Finding Momentum

The soul

Happy new year!

Last night I spent a good amount of time looking back at my journal and saw a few threads that ran through last year:

If 2011 was a year of risk-taking, then 2012, I’ve summed up, was a building year, a year to build a rhythm and establish a flow. It was a full year at Blurb, commuting back and forth from SF. Keeping up the same routine at Regen. Stephen Ministry on Mondays, Circuit training Tuesdays, Wednesday mornings with Jeff, home group on Thursdays, Saturday morning runs, Sundays with Betty. Routine and rhythm. It can be good for you.

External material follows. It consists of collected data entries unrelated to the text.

(** What is used of [str.lower]: its results consist of characters that
    lowercasing leaves alone, and a string of such characters is returned
    as it is. *)
Variable str_lower : pystr -> pystr.
Variable stable : codepoint -> bool.
Hypothesis lower_gives_stable :
  forall s, Forall (fun c => stable c = true) (str_lower s).
Hypothesis lower_fixes_stable :
  forall s, Forall (fun c => stable c = true) s -> str_lower s = s.

(** C8. The text normalizer is idempotent: normalizing a normalized string
    returns it unchanged, [_clean_text(_clean_text(s)) == _clean_text(s)]. *)
Theorem clean_text_idempotent (s : option pystr) :
  _clean_text str_lower (Some (_clean_text str_lower s))
  = _clean_text str_lower s.
Proof.
  unfold _clean_text. cbn [or_empty].
  rewrite lower_fixes_stable.
  - apply re_sub_class_idempotent.
  - apply re_sub_class_keeps, lower_gives_stable.
Qed.

End Lowercase.

Lemma ascii_lower_gives_stable (s : pystr) :
  Forall (fun c => ascii_lower_stable c = true) (ascii_lower s).
Proof.
  unfold ascii_lower. apply Forall_forall. intros c Hc.
  apply in_map_iff in Hc. destruct Hc as [x [<- _]].
  unfold ascii_lower_stable, ascii_lower_char.
  destruct ((65 <=? x) && (x <=? 90))%N eqn:E.
  - apply andb_true_iff in E. destruct E as [E1 E2].
    apply N.leb_le in E1. apply negb_true_iff, andb_false_iff. right.
    apply N.leb_gt. lia.
  - now rewrite E.
Qed.

Lemma ascii_lower_fixes_stable (s : pystr) :
  Forall (fun c => ascii_lower_stable c = true) s -> ascii_lower s = s.
Proof.
  unfold ascii_lower. induction 1 as [|c s Hc _ IH]; simpl; [reflexivity|].
  rewrite IH. f_equal. unfold ascii_lower_char.
  unfold ascii_lower_stable in Hc. apply negb_true_iff in Hc. now rewrite Hc.
Qed.
(** [add_grade]; [category] is the text of the category box. *)
Definition add_grade (current_course : option Course.t) (category : string)
    (grade_text : field Qc) : outcome :=
  match current_course with
  | None => Shown NoCourseSelected
  | Some course =>
      if (category =? "")%string then Shown SelectCategory
      else if is_blank grade_text then Shown EnterGrade
      else
        match read_float grade_text with
        | None => Shown NotANumber
        | Some grade =>
            if outside_0_100 grade
            then Shown GradeOutOfRange
            else
              match Dict.get String.eqb category course.(Course.categories) with
              | None => Uncaught (KeyError category)
              | Some category_obj =>
                  if (category_obj.(GradeCategory.total_assignments)
                      <=? Z.of_nat (List.length category_obj.(GradeCategory.grades)))%Z
                  then Shown (NoMoreAssignments
                                category_obj.(GradeCategory.total_assignments))
                  else
                    match grade with
                    | Finite grade =>
                        Updated
                          (with_categories course
                             (Dict.set String.eqb category
                                (with_grades category_obj
                                   (category_obj.(GradeCategory.grades)
                                    ++ [grade]))
                                course.(Course.categories)))
                    | _ => StoredNan
                    end
              end
        end
  end.

(** [l.remove(x)]: without the first item equal to [x]; [None] is the
    [ValueError] of a list that has none. *)
Fixpoint list_remove (x : Qc) (l : list Qc) : option (list Qc) :=
  match l with
  | [] => None
  | y :: rest =>
      if Num.eqb y x then Some rest
      else match list_remove x rest with
           | Some rest' => Some (y :: rest')
           | None => None
           end
  end.

(** [delete_grade] *)
Definition delete_grade (current_course : option Course.t)
    (category_name : string) (grade : Qc) : outcome :=
  match current_course with
  | None => Returned
  | Some course =>
      match Dict.get String.eqb category_name course.(Course.categories) with
      | Some category_obj =>
          match list_remove grade category_obj.(GradeCategory.grades) with
          | Some grades =>
              Updated
                (with_categories course
                   (Dict.set String.eqb category_name
                      (with_grades category_obj grades)
                      course.(Course.categories)))
          | None => Shown ErrorRemovingGrade
          end
      | None => Returned
      end
  end.

(** [del d[k]] for a key the dictionary has. *)
Fixpoint delitem {V} (k : string) (d : Dict.t string V) : Dict.t string V :=
  match d with
  | [] => []
  | (k', v) :: rest =>
      if (k =? k')%string then rest else (k', v) :: delitem k rest
  end.

(** [delete_category]; [yes] is the answer to the confirmation box. *)
Definition delete_category (current_course : option Course.t) (name : string)
    (yes : bool) : outcome :=
  match current_course with
  | None => Returned
  | Some course =>
      if Dict.mem String.eqb name course.(Course.categories) then
        if yes
        then Updated (with_categories course
                        (delitem name course.(Course.categories)))
        else Returned
      else Returned
  end.
(** * The cropper demo component ([App]) as a state machine

    The demo is one React function component.  Its [useState] cells form
    a record, its refs point to elements owned by the cropping toolkit,
    and every handler is a transition on a world that also holds the
    part of the browser the handlers touch: the log of calls made on
    foreign objects, the children of [document.body], the live object
    URLs and the asynchronous operations still in flight. *)

From Stdlib Require Import ZArith NArith List String Ascii Bool Lia.
From Stdlib Require Import Floats Uint63 DecimalString DecimalN.
Import ListNotations.

#[local] Set Warnings "-inexact-float".
#[local] Open Scope string_scope.

(** ** JavaScript values used by the component *)

(** A JavaScript [number] is an IEEE 754 binary64 value. *)
Definition number : Type := float.

Module JS.

(** [Object.is] on numbers (React compares hook dependencies and
    state updates with it): bitwise identity, so [NaN] is itself and
    [+0] differs from [-0]. *)
Definition Object_is (x y : number) : bool := PrimFloat.Leibniz.eqb x y.

(** The integer nearest to [n/d] for [d > 0], the upper one on a tie. *)
Definition round_half_up (n d : Z) : Z := ((2 * n + d) / (2 * d))%Z.

(** [Math.round] (ECMA-262, 21.3.2.28): a number that is not finite or
    already integral is returned as it is; otherwise the nearest
    integral number, the one closer to +infinity on a tie, and a zero
    result keeps the sign of the argument. *)
Definition Math_round (x : number) : number :=
  match Prim2SF x with
  | S754_finite s m e =>
      if (0 <=? e)%Z then x
      else
        let n := if s then Z.neg m else Z.pos m in
        let r := round_half_up n (2 ^ (- e)) in
        if (r =? 0)%Z then (if s then neg_zero else zero)
        else if (r <? 0)%Z
             then (- of_uint63 (Uint63.of_Z (- r)))%float
             else of_uint63 (Uint63.of_Z r)
  | _ => x
  end.

(** Truthiness of a [string | undefined] value: only a non-empty
    string is truthy. *)
Definition truthy (v : option string) : bool :=
  match v with
  | Some s => negb (s =? "")
  | None => false
  end.

(** [String(n)] for a non-negative integer [n], as a template literal
    renders [Date.now()]. *)
Definition string_of_N (n : N) : string :=
  NilEmpty.string_of_uint (N.to_uint n).

End JS.

(** ** The component's state *)

Inductive ExportFormat := png | jpeg | webp.

Inductive Tab := basic | transform | advanced | actions.
(** * repo-nature: the SSR detector

    A shallow embedding of the two implementations of [detectSSR] found in
    the repository:

    - [src/detectssr.js], the variant served over HTTP (module [Minimal]);
    - [src/unnamed/part_000], the command-line variant with the directory
      and code-pattern detectors (module [Extended]).

    The [results] object is mutated in place by the JavaScript code; here it
    is the state of a small state-and-exception monad.  Every write goes
    through [mutate], which also records the write in a log, so that
    statements about "every assignment" and "the state throughout a run"
    can be made about the log. *)

From Stdlib Require Import ZArith Ascii DecimalString.
From stdpp Require Import gmap strings list.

Knowing who I am, building a flow can be something to settle into but the risk is that I can get too comfortable.  But I found myself up against the reality that your ideals often have a hard time matching up to your reality. So on a serious note, last year was also the first year that I felt like I was just… coasting. And it felt horrible, the thought and feeling that the kind of life I should have been living should be filled with more risk, more Jesus + his presence. I’m learning that I can oftentimes fall into routine and forget myself and why I’m here.

There was a season – I remember it well – last year when I sat down and wrote down everything I was feeling – frustration with my life, honest doubts about my purpose and my faith and a slew of questions for God or Jesus or whoever it was that was overseeing my life. Life in Christ is filled with joy, right? Then why wasn’t I feeling it? I was tempted to give it all up again.

The intersection of your faith and your daily life can disconnect sometimes, and things had derailed for a long time before I noticed it. The cynicism was subtle, but would crawl into things and inner dialogues. It would rebel against pat answers I saw people giving around me, or the cultural disconnects I’d see between the church and Real Life, and a broken world.

The burnout was palpable, but here’s the thing: it was something that I didn’t do anything about. I kept up the same routines, held the same smiles and had the same answers. But inside there was a gnawing question that reappears from time to time: what is real about my life? Where was that sense that the world is on the brink of something glorious that I felt so often when I was younger–when things had a surety about them, and answers were more black and white, and joy was real because you were laughing, too? What about the intersection of dirt & the divine, miracles I used to see, or evidence of the supernatural? Where does that stuff just go when you’ve lived without them for so long?

Talking to Jeff, I was reminded that the times I felt alive in Christ were the times I was taking risks. So a lot of last year was about asking myself – where am I going? Where are places I can grow and risks that I can take? And there were a few themes: living in Oakland, identifying with the broken, friendships and brothers, youth & community, silence & solitude.

To be honest, a lot of that has not materialized, and a lot of that were gushy ideas lacking structure and thought and a strong heart.

God, I want that for this year. I want more faith, more experiences of your grace. I want courage to fight for people I love and defend the things I believe in (and vice versa). I want to run toward conflict instead of away from it. I want a stronger, more compassionate heart, and I want to run with people that show that too. But I mainly want to sense your nearness and know you with the familiarity of a son.